DATA TO EXAMINE
(** *** Theorem *)

(** C8: The tools are called for whom the Hub vouched: however requests interleave, with one
    another and with the caches forgetting, a request reaches the tools only on the
    endpoint, with a Bearer token, and as the user whom the Hub named, at most a minute
    before, for a token of the same hash; it is told that its token is invalid only if the
    Hub rejected one of that hash in the last five seconds; and that the Hub does not
    answer only if what it replied was no verdict. *)
Theorem called_as_vouched s t r a : rtc step sys0 s -> (t, r, a) ∈ answers s -> rests_on (replies s) t r a.
Proof. intros Hs Hin. by apply (i_answers _ (reachable_inv s Hs)). Qed.
End System.
(** A cache that forgets nothing before its time. *)
Fixpoint holds {A} (ttl : Q) (puts : Puts A) (now : Q) (key : string) : option A :=
  match puts with
  | [] => None
  | (t, k, a) :: puts => if String.eqb k key && (now <?q t + ttl)%Q then Some a else holds ttl puts now key
  end.
Lemma holds_within {A} ttl : within (@holds A ttl) ttl.
Proof.
  intros puts now key a. induction puts as [|[[t k] b] puts IH]; [done|]. cbn [holds].
  destruct (String.eqb_spec k key) as [->|]; cbn [andb].
  - destruct (_ <?q _) eqn:E; [intros [= <-]; exists t; split; [left|by apply qlt_true]|]. intros (t' & ? & ?)%IH. exists t'. split; [by right|done].
  - intros (t' & ? & ?)%IH. exists t'. split; [by right|done].
Qed.
Definition call_ada : Arrival := mkArrival "/x/mcp" [("Authorization", "Bearer abc")]%string.
Definition hub_ada : Resp + RequestExc := inl (mkResp 200 (Some ""%string) (Some (JObj [("name", JStr "ada")])))%string.
Definition ada : User := mkUser "ada" "abc".
Definition after_two : Sys :=
  mkSys (mkCaches [(0%Q, _hash_token "abc", ada)] []) 30 [] [(0%Q, "abc"%string, hub_ada)] [(30%Q, call_ada, Called ada); (0%Q, call_ada, Called ada)].
Lemma called_as_vouched_witness :
  rtc (step (holds _CACHE_TTL) (holds _NEG_CACHE_TTL) "hub" "/x") sys0 after_two /\
  rests_on "/x" (replies after_two) 30 call_ada (Called ada).
Proof.
  assert (Hs : rtc (step (holds _CACHE_TTL) (holds _NEG_CACHE_TTL) "hub" "/x") sys0 after_two).
  { eapply rtc_l; [eapply (s_asks _ _ _ _ sys0 call_ada "abc"); [reflexivity|vm_compute; reflexivity]|].
    eapply rtc_l; [eapply (s_reply _ _ _ _ _ [] call_ada "abc" [] hub_ada); reflexivity|].
    eapply rtc_l; [apply (s_time _ _ _ _ _ 30); cbn; discriminate|].
    eapply rtc_l; [eapply (s_known _ _ _ _ _ call_ada "abc" (Some ada)); [reflexivity|vm_compute; reflexivity]|]. apply rtc_refl. }
  split; [exact Hs|].
  apply (called_as_vouched _ _ "hub" "/x" (holds_within _) (holds_within _) after_two 30 call_ada (Called ada) Hs). left.
Defined.
(** ** The tools *)

Record CreateArgs := mkCreate { a_env_source : option string; a_pixi_project : option string; a_pixi_env : string; a_conda_env : option string;
  a_worker_cores : option Q; a_worker_memory : option Q; a_n_workers : option Z; a_env : option (list (string * json)) }.
Definition positive (what : string) (q : option Q) : TM unit :=
  match q with Some q => if q <=?q 0 then fails (UserError what) else mret tt | None => mret tt end.
Definition check_args (args : CreateArgs) : TM unit :=
  (match a_n_workers args with Some n => _check_worker_count n | None => mret tt end) ≫= fun _ =>
  positive "Error: worker_cores must be > 0." (a_worker_cores args) ≫= fun _ =>
  positive "Error: worker_memory must be > 0 (GiB)." (a_worker_memory args).
Definition lift_failure {A} (r : res Failure A) : TM A := match r with Ok a => mret a | Err f => fails f end.
Definition created_name (resp : Resp) : json :=
  match json_body resp with Some payload => if is_obj payload then jget_or "name" (JStr "") payload else JStr "" | None => JStr "" end.
Definition option_text (key : string) (options : list (string * json)) : string := str_of (dget_or key JNull options).
Definition created_lines (cluster_name : string) (worker_cores worker_memory : Q) (options : list (string * json)) : list string :=
  ["Cluster '" ++ cluster_name ++ "' created."; "workers: cores=" ++ float_repr worker_cores ++ " memory=" ++ float_repr worker_memory ++ " GiB each";
   if truthy (dget_or "pixi_project" JNull options)
   then "env: pixi_project=" ++ option_text "pixi_project" options ++ " pixi_env=" ++ option_text "pixi_env" options
   else "env: conda_env=" ++ option_text "conda_env" options]%string.
(** What is left once a cluster was asked for. *)
Definition tell_created (fuel : nat) (resp : Resp) (worker_cores worker_memory : Q) (n_workers : Z) (options : list (string * json)) : TM string :=
  let name := created_name resp in
  if negb (truthy name) then
    fails (UpstreamError (message (malformed_response _SERVICE resp "a cluster record with a name" "")
      ++ " The cluster may have been created anyway — check list_dask_clusters before creating another."))
  else
    let cluster_name := str_of name in
    let lines := created_lines cluster_name worker_cores worker_memory options in
    if n_workers =? 0 then mret (lines_of (lines ++ [""; "Cluster starts with 0 workers. Next: scale_dask_cluster(...)."]%string)%list)
    else more ← _start_workers fuel cluster_name n_workers; mret (lines_of (lines ++ more)%list).
Definition create_dask_cluster (fuel : nat) (args : CreateArgs) : TM string :=
  check_args args ≫= fun _ =>
  '(pixi_project, pixi_env, conda_env) ← _resolve_env (a_env_source args) (a_pixi_project args) (a_pixi_env args) (a_conda_env args);
  '(worker_cores, worker_memory) ← _resolve_size (a_worker_cores args) (a_worker_memory args);
  n_workers ← _resolve_count (a_n_workers args);
  options ← lift_failure (_build_cluster_options pixi_project pixi_env conda_env worker_cores worker_memory (a_env args));
  resp ← _gateway "POST" "/api/v1/clusters/" "create the cluster" None [200; 201] 60 (Some (JObj [("cluster_options"%string, JObj options)]));
  tell_created fuel resp worker_cores worker_memory n_workers options.
Definition list_dask_clusters : TM string :=
  resp ← _gateway "GET" "/api/v1/clusters/" "list clusters" None [200] 10 None;
  match json_body resp with
  | Some payload =>
      if is_obj payload || is_arr payload then
        let clusters := _parse_clusters payload in
        match clusters with
        | [] => mret "No running Dask clusters."%string
        | _ => texts ← must (mapM _fmt_cluster clusters);
               mret ("# " ++ pretty (Z.of_nat (List.length clusters)) ++ " Dask cluster(s)" ++ newline ++ str_join (newline ++ newline) texts)%string
        end
      else fails (malformed_response _SERVICE resp "a cluster list" "")
  | None => fails (malformed_response _SERVICE resp "a cluster list" "")
  end.
(** A field's two lines. *)
Definition option_lines (field : json) : option (list string) :=
  name ← get_else "field" (JStr "?") field;
  label ← get_else "label" name field;
  dflt ← get_of "default" field;
  spec ← get_of "spec" field;
  Some ["- " ++ str_of name ++ ": " ++ str_of label; "    default=" ++ repr_of dflt ++ "  type=" ++ str_of (j_or spec (JObj []))]%string.
Definition list_dask_cluster_options : TM string :=
  resp ← _gateway "GET" "/api/v1/options" "list cluster options" None [200] 10 None;
  match (match json_body resp with Some payload => if is_obj payload then Some payload else None | None => None end) with
  | Some payload =>
      fields ← must (iter_of (j_or (jget "cluster_options" payload) (JArr [])));
      texts ← must (mapM option_lines fields);
      mret (lines_of (["# Dask cluster options"; "Pass these as arguments to create_dask_cluster."; ""]%string ++ concat texts
        ++ [""; "Notes:"; "  • Provide exactly one of pixi_project or conda_env."]%string)%list)
  | None => fails (malformed_response _SERVICE resp "a cluster-options document" "")
  end.
Definition worker_line (w : string * json) : string :=
  "  " ++ w.1 ++ ": " ++ (if is_obj w.2 then str_of (jget_or "status" (JStr "?") w.2) else "?").
Definition get_dask_cluster_info (cluster_name : string) : TM string :=
  _validate_cluster_name cluster_name ≫= fun _ =>
  c ← _cluster_record cluster_name ("inspect cluster '" ++ cluster_name ++ "'");
  let workers := jitems (j_or (jget "workers" c) (JObj [])) in
  let worker_lines := (map worker_line (firstn 20 workers)
    ++ if (20 <? List.length workers)%nat then ["  … " ++ pretty (Z.of_nat (List.length workers) - 20) ++ " more"]%string else [])%list in
  let opts := jget_or "options" (JObj []) c in
  text ← must (_fmt_cluster c);
  opt_lines ← (if truthy opts then match opts with
      | JObj o => mret ["Options:" ++ newline ++ lines_of (map (fun kv => "  " ++ kv.1 ++ ": " ++ str_of kv.2)%string o)]%string
      | _ => raise Uncaught end
    else mret []);
  mret (str_join (newline ++ newline) ([text] ++ opt_lines
    ++ if (0 <? List.length worker_lines)%nat
       then ["Workers (" ++ pretty (Z.of_nat (List.length workers)) ++ "):" ++ newline ++ lines_of worker_lines]%string else [])%list).
Definition scale_dask_cluster (fuel : nat) (cluster_name : string) (n_workers : Z) : TM string :=
  _validate_cluster_name cluster_name ≫= fun _ =>
  _check_worker_count n_workers ≫= fun _ =>
  '(status, waited) ← _await_scheduler fuel cluster_name;
  if negb (String.eqb status "RUNNING") then
    mret ("No scale request was sent: cluster '" ++ cluster_name ++ "' was still " ++ status ++ " after " ++ seconds_of waited
      ++ " s, and the gateway only accepts workers once the cluster is RUNNING." ++ newline
      ++ "Next: get_dask_cluster_info for the current status, or query_dask_logs if it stays pending — the scheduler pod may be waiting for capacity. Calling scale_dask_cluster again resumes the wait.")
  else
    clamped ← _scale cluster_name n_workers;
    mret (lines_of ((if SCHEDULER_POLL_INTERVAL <=?q waited then ["Scheduler became RUNNING after " ++ seconds_of waited ++ " s."]%string else [])
      ++ [default ("Cluster '" ++ cluster_name ++ "' scaling to " ++ pretty n_workers ++ " worker(s).")%string clamped]
      ++ if n_workers =? 0 then [] else _WORKERS_PENDING_NEXT)%list).
Definition stop_dask_cluster (cluster_name : string) : TM string :=
  _validate_cluster_name cluster_name ≫= fun _ =>
  resp ← _gateway "DELETE" (cluster_path cluster_name) ("stop cluster '" ++ cluster_name ++ "'") (Some cluster_name) [200; 204; 404] 10 None;
  mret (if status_code resp =? 404 then "Cluster '" ++ cluster_name ++ "' not found (may have already stopped)."
        else "Cluster '" ++ cluster_name ++ "' stopped.").
End Dask.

WHAT TO PRODUCE
Whenever a line in the records above contains the string "unit", copy that line.

TASK RESPONSE
Definition positive (what : string) (q : option Q) : TM unit :=
Definition check_args (args : CreateArgs) : TM unit :=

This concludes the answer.